Stored items
Definition store_idempotency_log (l : IdempotencyLog) : res IdempotencyLog :=
  let! key := varchar 255 (il_Key l) in
  let! response := jsonb_col (il_ResponseJSON l) in
  Ok (mkIdempotencyLog key (il_TransactionID l) response (pg_time (il_CreatedAt l))).

Definition store_webhook_log (l : WebhookDeliveryLog) : res WebhookDeliveryLog :=
  let! url := text (wl_WebhookURL l) in
  let! payload := jsonb_col (wl_Payload l) in
  let! http := nullable integer (wl_HTTPStatus l) in
  let! attempt := integer (wl_Attempt l) in
  let! status := varchar 20 (wl_Status l) in
  let! last := nullable text (wl_LastError l) in
  Ok (mkWebhookDeliveryLog (wl_ID l) (wl_TransactionID l) (wl_MerchantID l) url payload http
        attempt status (option_map pg_time (wl_NextRetryAt l)) last
        (pg_time (wl_CreatedAt l)) (pg_time (wl_UpdatedAt l))).

(** [details] is JSONB; the empty text is not a JSON document. *)
Definition store_audit_log (l : AuditLog) : res AuditLog :=
  let! action := varchar 50 (al_Action l) in
  let! rtype := varchar 50 (al_ResourceType l) in
  let! rid := varchar 100 (al_ResourceID l) in
  let! details := jsonb_col (al_Details l) in
  let! ip := varchar 45 (al_IPAddress l) in
  Ok (mkAuditLog (al_ID l) (al_MerchantID l) action rtype rid details ip (pg_time (al_CreatedAt l))).

(** ** Tables, by primary key *)

Record Tables := mkTables {
  merchants : gmap uuid Merchant;
  wallets : gmap uuid Wallet;
  transactions : gmap uuid Transaction;
  idempotency_logs : gmap string IdempotencyLog;
  webhook_delivery_logs : gmap uuid WebhookDeliveryLog;
  audit_logs : gmap uuid AuditLog
}.

Definition empty_tables : Tables := mkTables ∅ ∅ ∅ ∅ ∅ ∅.

(** A row-level change. *)
Inductive write :=
| WMerchant (m : Merchant)
| WWallet (w : Wallet)
| WTransaction (t : Transaction)
| WIdempotencyLog (l : IdempotencyLog)
| WWebhookLog (l : WebhookDeliveryLog)
| WAuditLog (l : AuditLog)
| WBalance (id : uuid) (enc : string) (now : time)
| WStatus (id : uuid) (status : string) (now : time).

Definition set_balance (enc : string) (now : time) (w : Wallet) : Wallet :=
  mkWallet (w_ID w) (w_MerchantID w) (w_Currency w) enc (w_LastAuditHash w) (w_CreatedAt w) now.

Definition set_status (status : string) (now : time) (t : Transaction) : Transaction :=
  mkTransaction (tx_ID t) (tx_ReferenceID t) (tx_MerchantID t) (tx_WalletID t) (tx_Amount t)
    (tx_AmountEncrypted t) (tx_TransactionType t) status (tx_Signature t) (tx_ClientIP t)
    (tx_ExtraData t) (tx_OriginalTransactionID t) (tx_CreatedAt t) (Some now).

Definition apply_write (x : write) (T : Tables) : Tables :=
  mkTables
    (match x with WMerchant m => <[m_ID m := m]> (merchants T) | _ => merchants T end)
    (match x with
     | WWallet w => <[w_ID w := w]> (wallets T)
     | WBalance id enc now => alter (set_balance enc now) id (wallets T)
     | _ => wallets T
     end)
    (match x with
     | WTransaction t => <[tx_ID t := t]> (transactions T)
     | WStatus id status now => alter (set_status status now) id (transactions T)
     | _ => transactions T
     end)
    (match x with WIdempotencyLog l => <[il_Key l := l]> (idempotency_logs T) | _ => idempotency_logs T end)
    (match x with
     | WWebhookLog l => <[wl_ID l := l]> (webhook_delivery_logs T)
     | _ => webhook_delivery_logs T
     end)
    (match x with WAuditLog l => <[al_ID l := l]> (audit_logs T) | _ => audit_logs T end).

Definition apply_writes (xs : list write) (T : Tables) : Tables :=
  fold_left (fun T x => apply_write x T) xs T.

(** ** Constraints *)

Definition has_row {K A} `{Countable K} (m : gmap K A) (k : K) : bool :=
  match m !! k with Some _ => true | None => false end.

(** The rows of a table in the order the server visits them, which SQL leaves open: [ord]
    is any permutation. *)
Definition Order : Type := forall A, list A -> list A.

Definition is_order (ord : Order) : Prop := forall A (l : list A), Permutation (ord A l) l.

Definition rows {K A} `{Countable K} (ord : Order) (f : A -> bool) (m : gmap K A) : list A :=
  ord A (List.filter f (map snd (map_to_list m))).

Definition some_row {K A} `{Countable K} (f : A -> bool) (m : gmap K A) : bool :=
  existsb (fun kv => f kv.2) (map_to_list m).

(** A constraint that fails: the error of the statement. *)
Definition require (b : bool) (m : string) : res unit := if b then Ok tt else Err (sql_error m).

Definition unique_violation : string := "duplicate key value violates unique constraint".
Definition fk_violation : string := "insert or update on table violates foreign key constraint".

(** ** WHERE clauses with placeholders *)

Definition nth_arg (args : list sqlval) (n : Z) : option sqlval := nth_error args (Z.to_nat (n - 1)).

Definition bind_error {A} : res A := Err (ErrLeaf "mismatched query arguments").

(** A parameter that is missing or of another type than the column is an error of the driver,
    a text or an instant that the server cannot read one of the server. *)
Definition test_of (args : list sqlval) (c : condition) : res (Transaction -> bool) :=
  match c.1, nth_arg args c.2 with
  | MerchantIDEq, Some (VUuid u) => Ok (fun t => bool_decide (tx_MerchantID t = u))
  | StatusEq, Some (VText s) => let! s := text s in Ok (fun t => (tx_Status t =? s)%string)
  | TypeEq, Some (VText s) => let! s := text s in Ok (fun t => (tx_TransactionType t =? s)%string)
  | CreatedGe, Some (VInt z) => let! since := to_timestamp z in Ok (fun t => since <=? tx_CreatedAt t)
  | CreatedLe, Some (VInt z) => let! until_ := to_timestamp z in Ok (fun t => tx_CreatedAt t <=? until_)
  | _, _ => bind_error
  end.

Fixpoint where_of (args : list sqlval) (cs : list condition) : res (Transaction -> bool) :=
  match cs with
  | [] => Ok (fun _ => true)
  | c :: cs =>
    let! f := test_of args c in
    let! g := where_of args cs in
    Ok (fun t => f t && g t)
  end.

## What needs to be done
Where a line of the entries contains "with", report that line.

## Answer for this exercise
    (match x with WMerchant m => <[m_ID m := m]> (merchants T) | _ => merchants T end)
    (match x with
    (match x with
    (match x with WIdempotencyLog l => <[il_Key l := l]> (idempotency_logs T) | _ => idempotency_logs T end)
    (match x with
    (match x with WAuditLog l => <[al_ID l := l]> (audit_logs T) | _ => audit_logs T end).
  match m !! k with Some _ => true | None => false end.
(** ** WHERE clauses with placeholders *)
  match c.1, nth_arg args c.2 with
  match cs with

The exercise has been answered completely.